All are dependent upon training, which currently take up a considerable amount of time, and is
ship specific.
The davit fitted to launch and recover the 7 person SOLAS boat is the only equipment provided
to recover survival craft.
All the survival craft fitted on our WPCs are inflatable liferafts that are not intended to be
recovered.
Enclosed, high freeboard lifeboats are not designed for recovery. FRCs are limited in size and
capacity and also by weather conditions.
This vessel’s arrangement for recovering the FRC and MoR raft is using the dedicated davit and
is a fast, simple recovery method.
The vessel’s four 84 person boats are not fitted with recovery pennants. However, the two 22
person boats do have recovery pennants should they have to be used as ‘crash’ boats. Practically
speaking to recover any type of lifeboat in an open seaway is virtually impossible.
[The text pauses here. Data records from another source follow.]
Lemma due_insert R range x q : range ∉ q -> StronglySorted (due R) q -> StronglySorted (due (<[range := x]> R)) q.
Proof.
  intros Hr Hs. induction Hs as [|y q Hs IH Hy]; [constructor|].
  apply not_elem_of_cons in Hr as [? ?]. constructor; [auto|].
  rewrite Forall_forall in *. intros z Hz. assert (z <> range) by set_solver.
  unfold due. intros a b. rewrite !lookup_insert_ne by done. by apply Hy.
Qed.

Lemma schedule_timer_wp range rg w :
  rgs w !! range = Some rg -> live rg -> NoDup (timer_queue (mc w)) ->
  (forall r, r ∈ timer_queue (mc w) -> is_Some (rgs w !! r)) ->
  StronglySorted (due (rgs w)) (timer_queue (mc w)) ->
  (length (range :: others range (timer_queue (mc w))) <= cap)%nat ->
  wp (tolerated E cap late) (schedule_timer E range)
    (fun _ w' => exists t q nr,
       later (n_clock w) t /\ rescheduled (<[range := set_next_act_time t rg]> (rgs w)) range (timer_queue (mc w)) q /\
       w' = mkWorld (set_timer_queue q (mc w)) (ivs w) (<[range := set_next_act_time t rg]> (rgs w))
              nr (S (n_clock w)) (n_malloc w)) w.
Proof.
  intros Hr Hl Hnd Hin Hs Hcap. unfold schedule_timer. wp_go.
  eapply (wp_mono _ _ (fun _ w' => exists t nr, later (n_clock w) t /\
    w' = mkWorld (mc w) (ivs w) (<[range := set_next_act_time t rg]> (rgs w)) nr (S (n_clock w)) (n_malloc w))).
  { destruct Hl as [-> | ->]; eapply arm_wp; eauto; by vm_compute. }
  intros _ w' (t & nr & Ht & ->). wp_go.
  assert (Hin' : forall r, r ∈ timer_queue (mc w) -> is_Some (<[range := set_next_act_time t rg]> (rgs w) !! r)).
  { intros r Hrq. apply lookup_insert_is_Some'. auto. }
  apply dequeue_wp; auto. wp_go. eapply wp_load_rg; [apply lookup_insert_eq|]. cbn beta. apply wp_bind.
  eapply enqueue_wp; cbn [rgs]; [|apply lookup_insert_eq|..].
  - intros r [_ ?]%others_elem. auto.
  - apply due_insert; [rewrite others_elem; tauto|]. by apply Sorted_filter.
  - intros q Hq Hsq. wp_go. eapply wp_mono; [apply check_queue_wp; cbn|].
    + rewrite Hq. constructor; [rewrite others_elem; tauto|]. by apply NoDup_filter.
    + intros r. rewrite Hq, elem_of_cons, others_elem. intros [->|[_ ?]]; auto.
      rewrite lookup_insert_eq. eauto.
    + done.
    + rewrite Hq. lia.
    + cbn. intros _ w' ->. exists t, q, nr. done.
Qed.
End Timers.

(** ** Reserving and removing intervals *)

Lemma set_ranges_same c : set_ranges (ranges c) c = c.
Proof. by destruct c. Qed.

Lemma elem_of_perm_head {A} (x : A) l l' : l' ≡ₚ x :: l -> x ∈ l'.
Proof. intros ->. apply list_elem_of_here. Qed.

Section Tree.
Context (E : Env) (HE : env_ok E) {cap : nat} {late : Prop} (At : iheap -> ptr -> entries -> Prop) `{!IntervalStore At}.

(** The heap holds the nodes of the tree and nothing else. *)
Definition Shape (h : iheap) (root : ptr) (l : entries) : Prop :=
  At h root l /\ dom h = list_to_set l.*1.

Lemma Shape_fresh h root l : Shape h root l -> malloc_addr h ∉ l.*1.
Proof.
  intros [_ Hd]. rewrite <- (elem_of_list_to_set (C := gset loc)), <- Hd.
  apply not_elem_of_dom, malloc_addr_fresh.
Qed.

(** [w'] is [w] with a node [p] of [len] addresses, without owner, inserted. *)
Definition fitted (w : world) (len : Z) (l : entries) (p : loc) (w' : world) : Prop :=
  exists lo h' root' l' nr nm,
    0 <= lo /\ lo + len <= range_len (mc w) /\
    l' ≡ₚ (p, Content lo (lo + len - 1) None) :: l /\ Shape h' root' l' /\
    w' = mkWorld (set_ranges root' (mc w)) h' (rgs w) nr (n_clock w) nm.

Lemma Shape_insert h root l cn :
  Shape h root l -> c_low cn <= c_high cn ->
  let p := malloc_addr h in
  let h0 := <[p := mk_node cn None None None]> h in
  (insert_interval h0 root p = Ok (INTERVAL_OVERLAP, h0, root) /\
     hit_list (c_low cn) (c_high cn) l <> []) \/
  exists h' root' l', insert_interval h0 root p = Ok (INTERVAL_SUCCESS, h', root') /\
    l' ≡ₚ (p, cn) :: l /\ Shape h' root' l' /\ hit_list (c_low cn) (c_high cn) l = [].
Proof.
  intros HS Hc. pose proof (Shape_fresh _ _ _ HS) as Hp. destruct HS as [Hat Hd]. cbn zeta.
  destruct (st_insert (<[malloc_addr h := mk_node cn None None None]> h) root l (malloc_addr h) cn)
    as [[? ?]|(h' & root' & l1 & l2 & -> & Hi & Hat' & Hd' & Hh)]; auto.
  - eapply st_frame; [exact Hat|]. intros q Hq. apply lookup_insert_ne. set_solver.
  - apply lookup_insert_eq.
  - right. exists h', root', (l1 ++ (malloc_addr h, cn) :: l2). split_and!; [done|solve_Permutation| |done].
    split; [done|]. rewrite Hd', dom_insert_L, Hd, !fmap_app. cbn. set_solver.
Qed.

Lemma overlaps_hit start size l :
  Exists (overlaps start size) l.*2 <-> hit_list start (start + size - 1) l <> [].
Proof.
  rewrite Exists_fmap, Exists_exists. unfold hit_list. split.
  - intros (e & He & Hov) Hnil. apply (elem_of_nil e). rewrite <- Hnil.
    apply list_elem_of_filter. split; [by apply hits_iff|done].
  - destruct (filter _ l) as [|e hl] eqn:Eh; [done|]. intros _.
    assert (Hin : e ∈ e :: hl) by apply list_elem_of_here. rewrite <- Eh in Hin.
    apply list_elem_of_filter in Hin as [Hh Hin]. exists e. split; [done|]. by apply hits_iff in Hh.
Qed.

Lemma try_interval_wp line start len l w :
  Shape (ivs w) (ranges (mc w)) l -> 0 < len -> 0 <= start -> start + len <= range_len (mc w) ->
  range_len (mc w) < 2 ^ 32 ->
  wp (tolerated E cap late) (try_interval E line start len)
    (fun x w' =>
       (x.1 = INTERVAL_OVERLAP /\ Exists (overlaps start len) l.*2 /\
        w' = mkWorld (mc w) (ivs w) (rgs w) (n_random w) (n_clock w) (S (n_malloc w))) \/
       (x.1 = INTERVAL_SUCCESS /\ ~ Exists (overlaps start len) l.*2 /\ fitted w len l x.2 w')) w.
Proof.
  intros HS Hlen Hst Hfit Hmax. unfold try_interval. wp_go. destruct (env_malloc E (n_malloc w)) eqn:Em.
  2: { apply wp_raise. eapply tolerated_malloc; eauto. }
  assert (Hnode : alloc_interval start len = mk_node (Content start (start + len - 1) None) None None None).
  { unfold alloc_interval, mk_node. cbn. rewrite u32_small; [done|unfold is_u32; lia]. }
  wp_go. apply wp_assert.
  { rewrite Hnode. cbn [high mk_node c_high]. rewrite u32_small by (unfold is_u32; lia). apply Z.leb_le. lia. }
  rewrite Hnode. apply wp_bind.
  destruct (Shape_insert _ _ _ (Content start (start + len - 1) None) HS) as [[Hi Hh]|(h' & root' & l' & Hi & Hp & HS' & Hh)];
    cbn [c_low c_high] in *; [lia|..].
  - eapply wp_lift; [exact Hi|]. cbn beta iota. wp_go. left. split; [done|]. split; [by apply overlaps_hit|].
    unfold with_mc, with_ivs, free_interval. cbn. rewrite set_ranges_same, delete_insert_id; [done|].
    apply malloc_addr_fresh.
  - eapply wp_lift; [exact Hi|]. cbn beta iota. wp_go. right. split; [done|]. split; [by rewrite overlaps_hit, Hh; auto|].
    exists start, h', root', l', (n_random w), (S (n_malloc w)). split_and!; auto; lia.
Qed.
Lemma pack_unpack_witness : exists p,
  unpack_maap (replicate 42 0xAB ++ []) [0; 0] [0; 0] [0; 0] [0; 0] = Ok p /\ wf_packet p /\
    pack_maap p (replicate 42 0) = Ok (replicate 42 0xAB ++ []).
Proof.
  refine (pack_unpack (replicate 42 0xAB) [] [0; 0] [0; 0] [0; 0] [0; 0] (replicate 42 0) _ eq_refl _ _ _ _ _);
    [apply Forall_replicate; vm_compute; intuition discriminate
    |split; [repeat constructor; vm_compute; intuition discriminate|reflexivity]..
    |vm_compute; lia].
Defined.

(** [compare_mac_addresses] compares the addresses with their bytes in reverse
    order: of two different stations exactly one wins. *)
Theorem compare_mac_total a b :
  is_u48 a -> is_u48 b -> a <> b ->
  compare_mac_addresses a b = (rev_mac 6 a <? rev_mac 6 b) /\
  compare_mac_addresses a b = negb (compare_mac_addresses b a).
Proof.
  intros Ha Hb Hne. rewrite !compare_mac_spec.
  assert (rev_mac 6 a <> rev_mac 6 b) by (intros H; by apply Hne, rev_mac_inj48).
  destruct (Z.leb_spec (rev_mac 6 a) (rev_mac 6 b)), (Z.leb_spec (rev_mac 6 b) (rev_mac 6 a)),
    (Z.ltb_spec (rev_mac 6 a) (rev_mac 6 b)); cbn; lia || done.
Qed.

Lemma compare_mac_total_witness :
  compare_mac_addresses 0x001122334455 0x665544332211 = false /\
  compare_mac_addresses 0x665544332211 0x001122334455 = true.
Proof.
  destruct (compare_mac_total 0x001122334455 0x665544332211
    ltac:(unfold is_u48; lia) ltac:(unfold is_u48; lia) ltac:(lia)) as [H1 H2].
  split; [exact H1|by destruct (compare_mac_addresses 0x665544332211 0x001122334455)].
Defined.

(** ** The transmit queue and the times *)

(** A packet sent through [Net_getPacketBuffer] and [Net_queuePacket] is added
    to the queue, whether a preallocated buffer is free or not, and the transmit loop
    of the daemon hands the queued packets out, every one once: the ones sent and the
    ones still queued are the queue before, and nothing stays queued when every
    transmission succeeds. *)
Theorem net_queue_delivers net bs send_ok :
  net_wf net -> length bs = MAAP_NET_BUFFER_SIZE ->
  exists p net1 net2 sent net3,
    Net_getPacketBuffer true net = Ok (p, net1) /\
    Net_queuePacket (Net_write net1 p bs) p = Ok (0, net2) /\ net_wf net2 /\
    queued net2 ≡ₚ bs :: queued net /\
    transmit send_ok net2 = Ok (sent, net3) /\ net_wf net3 /\
    sent ++ queued net3 ≡ₚ bs :: queued net /\
    ((forall j, send_ok j = true) -> queued net3 = []).
Proof.
  intros Hwf Hbs. destruct (Net_send_spec net Hwf) as (p & net1 & old & Hg & _ & _ & Hk).
  destruct (Hk bs Hbs) as (net2 & Hq & Hwf2 & Hp).
  destruct (transmit_loop_spec (S (length (net_buffer net2) + length (pFirst net2))) send_ok 0 net2 Hwf2)
    as (sent & net3 & Ht & Hs & Hwf3 & Hall). { pose proof (queued_length net2). lia. }
  exists p, net1, net2, sent, net3. split_and!; auto. by rewrite Hs.
Qed.
(* ===== verification/MrpCorrect.v ===== *)
(** * MRP: theorems

    The properties of the applicant, registrar and LeaveAll machines, of the client
    list and of the state texts of daemons/mrpd/mrp.c. *)

From S2P Require Import Prelude.
From S2P Require Import CText.
From S2P Require Import Mrp.
From S2P Require Import MrpText.
From S2P Require Import MrpTheory.
From Stdlib Require Import String.

Open Scope Z_scope.
Local Abbreviation length := List.length.

(** ** The applicant *)

(** C14: the applicant holds a declaration exactly when the application wants one.
    After any sequence of events, local and received, the state says "declared" iff
    the last local request was New or Join: nothing received from the network makes a
    station declare or stop declaring an attribute. *)
Theorem applicant_follows_requests p2pmac es : forall a,
  declared (app_state (snd (run_applicant p2pmac a es))) =
  fold_left wanted (map fst es) (declared (app_state a)).
Proof.
  induction es as [|[e reg_in] es IH]; intros a; cbn [run_applicant map fold_left fst]; [done|].
  pose proof (declared_step p2pmac a e reg_in) as Hstep.
  destruct (mrp_applicant_fsm p2pmac a e reg_in) as [rc a1]. specialize (IH a1).
  destruct (run_applicant p2pmac a1 es) as [out a2]. cbn [snd] in *. by rewrite IH, Hstep.
Qed.

(** A declaration is made twice.  Over any sequence of events without a Leave, a
    reset or an own LeaveAll, the declarations the applicant must send and those it
    hears from peers cover what it owed at the start, less what it still owes: after a
    Join or New it cannot become quiet before two of them. *)
Theorem applicant_declares_twice p2pmac es : forall a,
  forallb keeps (map fst es) = true ->
  let '(out, a') := run_applicant p2pmac a es in
  (owed (app_state a) <= declarations out + heard es + owed (app_state a'))%nat.
Proof.
  induction es as [|[e reg_in] es IH]; intros a Hk; cbn [run_applicant]; [cbn; lia|].
  cbn [map fst forallb] in Hk. apply andb_true_iff in Hk as [He Hk].
  pose proof (owed_step p2pmac a e reg_in He) as Hstep.
  destruct (mrp_applicant_fsm p2pmac a e reg_in) as [rc a1]. specialize (IH a1 Hk).
  destruct (run_applicant p2pmac a1 es) as [out a2]. rewrite declarations_app.
  change (heard ((e, reg_in) :: es)) with (hears e + heard es)%nat. lia.
Qed.

(** Join, two transmission opportunities: two Join messages, nothing owed. *)
Lemma applicant_declares_twice_witness :
  let a := mkApplicant VP false SND_NULL ENCODE_OPTIONAL None in
  let es := [(EVENT_TX, true); (EVENT_RMT, true); (EVENT_TX, true); (EVENT_TX, true)] in
  (2 <= declarations (fst (run_applicant 1 a es)) + heard es + 0)%nat.
Proof.
  exact (applicant_declares_twice 1
           [(EVENT_TX, true); (EVENT_RMT, true); (EVENT_TX, true); (EVENT_TX, true)]
           (mkApplicant VP false SND_NULL ENCODE_OPTIONAL None) eq_refl).
Defined.

(** ** The registrar *)

(** The notifications tell the truth.  A client that starts with a right view and
    follows the notifications of a registrar over any sequence of events other than a
    reset believes the attribute registered whenever the registrar is IN, and not
    registered whenever it is empty. *)
Theorem registrar_notifications_settle E es : forall r db view,
  EVENT_BEGIN ∉ es -> reg_notify r = NOTIFY_NONE -> settled (reg_state r) view ->
  let '(ns, r', _) := run_registrar E r db es in settled (reg_state r') (fold_left heeds ns view).
Proof.
  induction es as [|e es IH]; intros r db view Hes Hn Hset; cbn [run_registrar]; [done|].
  apply not_elem_of_cons in Hes as [He Hes].
  pose proof (settled_step E r db e view (not_eq_sym He) Hn Hset) as Hstep.
  destruct (mrp_registrar_fsm E r db e) as [[rc r1] db1].
  specialize (IH (set_reg (reg_state r1) NOTIFY_NONE r1) db1 _ Hes eq_refl Hstep).
  destruct (run_registrar E (set_reg (reg_state r1) NOTIFY_NONE r1) db1 es) as [[ns r2] db2]. done.
Qed.

(** Registered, withdrawn by the peer, expired: the client ends with "not registered". *)
Lemma registrar_notifications_settle_witness :
  settled MT (fold_left heeds [NOTIFY_JOIN; NOTIFY_LV; NOTIFY_LV] false).
Proof.
  refine (registrar_notifications_settle os0 [EVENT_RJOININ; EVENT_RLV; EVENT_LVTIMER]
            (mkRegistrar MT NOTIFY_NONE [] None) db_init false _ eq_refl _).
  - apply (bool_decide_unpack _). reflexivity.
  - by split.
Defined.

(** ** LeaveAll *)

(** C15: the LeaveAll machine.  From a port with its LeaveAll timer running, over any
    sequence of events a LeaveAll message is asked for at exactly those transmission
    opportunities that follow an expiry of the timer with no LeaveAll sent or received
    in between; and at the end the timer is still running, armed with a period from
    10 s up to (not including) 15 s. *)
Theorem leaveall_machine_refines E db es :
  timers_ok E -> random_ok E -> armed db -> lva_timer_running db = true ->
  let '(out, db') := run_lva E db es in
  out = lva_spec (is_active (lva db)) es /\
  exists t, lva_timer db' = Some t /\ 10000 <= t < 15000.
Proof.
  intros HT HR Hdb Hr. pose proof (run_lva_spec E HT HR es db Hdb Hr) as Hs.
  destruct (run_lva E db es) as [out db']. destruct Hs as (->&Ha&Hr'). split; [done|].
  exact (armed_lva _ Ha Hr').
Qed.

(** A port after initialisation: two expiries, a LeaveAll from a peer before the second
    transmission. *)
Lemma leaveall_machine_refines_witness :
  fst (run_lva os0 (snd (mrp_lvatimer_fsm os0 db_init EVENT_BEGIN))
         [EVENT_LVATIMER; EVENT_TX; EVENT_TX; EVENT_LVATIMER; EVENT_RLA; EVENT_TX]) =
  [false; true; false; false; false; false].
Proof.
  pose proof (leaveall_machine_refines os0 (snd (mrp_lvatimer_fsm os0 db_init EVENT_BEGIN))
    [EVENT_LVATIMER; EVENT_TX; EVENT_TX; EVENT_LVATIMER; EVENT_RLA; EVENT_TX]) as H.
  apply H.
  - intros n. apply Z.le_refl.
  - intros n. cbn. lia.
  - constructor; try discriminate. intros _. exists 10007. split; [reflexivity|split; vm_compute; congruence].
  - reflexivity.
Defined.

(** ** Clients *)

(** The client list is a set of ports.  In a list with distinct ports, adding a
    client keeps them distinct and makes it known (unless there is no memory for it,
    which is reported), adding a known port changes nothing, deleting a registered
    client makes its port unknown and keeps the rest in order, and adding a new client
    and deleting it again restores the list. *)
Theorem client_list_by_port ok l c :
  distinct_ports l ->
  let '(rc, l') := mrp_client_add ok l (Some c) in
  distinct_ports l' /\
  (rc = 0 <-> client_lookup l' (Some c) = true) /\
  (client_lookup l (Some c) = true -> (rc, l') = (0, l)) /\
  (client_lookup l (Some c) = false -> ok = true -> mrp_client_delete l' (Some c) = (0, l)) /\
  (forall d, d ∈ l -> let '(rc', l'') := mrp_client_delete l (Some d) in
     rc' = 0 /\ client_lookup l'' (Some d) = false /\ sublist l'' l /\ distinct_ports l'').
Proof.
  intros Hl. assert (Hdel : forall d, d ∈ l -> let '(rc', l'') := mrp_client_delete l (Some d) in
     rc' = 0 /\ client_lookup l'' (Some d) = false /\ sublist l'' l /\ distinct_ports l'').
  { intros d Hd. cbn. pose proof (delete_client_sublist l d) as Hsub.
    split_and!; [done|by apply delete_client_gone|done|].
    eapply sublist_NoDup; [exact Hl|by apply fmap_sublist]. }
  unfold mrp_client_add. destruct (client_lookup l (Some c)) eqn:Hc; [by split_and!|].
  assert (Hp : sin_port c ∉ (sin_port <$> l)) by (rewrite <- client_lookup_spec; congruence).
  destruct ok; [|split_and!; try done; by rewrite Hc].
  split_and!; try done.
  - unfold distinct_ports. rewrite fmap_app. apply NoDup_app. split_and!; [done| |apply NoDup_singleton].
    intros p Hin ->%list_elem_of_singleton. done.
  - split; [intros _|done]. rewrite client_lookup_spec, fmap_app. apply elem_of_app. right. by constructor.
  - intros _ _. cbn. rewrite delete_client_snoc; [done|].
    intros Hin. by apply Hp, list_elem_of_fmap_2.
Qed.

Lemma client_list_by_port_witness :
  let a := mkSockaddr 2 4000 16777343 [] in let b := mkSockaddr 2 4001 16777343 [] in
  mrp_client_delete (snd (mrp_client_add true [a] (Some b))) (Some b) = (0, [a]).
Proof.
  pose proof (client_list_by_port true [mkSockaddr 2 4000 16777343 []] (mkSockaddr 2 4001 16777343 [])) as H.
  apply H; [|reflexivity|reflexivity].
  apply (bool_decide_unpack _). reflexivity.
Defined.

(** ** Texts *)

(** The state text sent to clients fits its buffer and is unambiguous.
    [mrp_decode_state] fills the eight bytes its callers provide with five characters,
    and two attributes with the same text are in the same states; the status text of
    the log fits the 64 bytes of [mrp_print_status]. *)
Theorem mrp_decode_state_faithful r a r' a' :
  length (mrp_decode_state r a 8) = 5%nat /\
  (mrp_decode_state r a 8 = mrp_decode_state r' a' 8 <->
   reg_state r = reg_state r' /\ app_state a = app_state a') /\
  (length (mrp_print_status a r) < 64)%nat.
Proof.
  split_and!; [apply decode_state_length| |].
  - split; [apply decode_state_inj|]. intros [Hr Ha]. unfold mrp_decode_state. by rewrite Hr, Ha.
  - pose proof (print_status_length a r). lia.
Qed.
We have no provision for recovery of boats except our own, unless davit/boat size is the same.
FRC recovery is still in its infancy but requires:
•
boom
•
buoyed painter
•
fixed speed & heading of mother ship
•
lee from mother ship.
Lifeboat recovery:
•
•
•
engaging falls only possible in calm conditions with no swell
nylon recovery strops very effective in lifting boat clear of seaway
boat can remain at embarkation level or be stowed using hanging-off pennants.
Davit-launched liferafts:
•
rafts from casualty might be recovered by ship’s FRC davit once the FRC has been
deployed.
Specialist craft with universal lift/cradle required. Most practicable solution is to transfer
persons via ship’s MoR, etc.
Present systems do not cover recovery of a large number of persons. Consideration should be
given to one set of davits being able to easily recover a fully laden lifeboat. This would require
increased capacity of the motor, and possibly better hook systems than on load / off load.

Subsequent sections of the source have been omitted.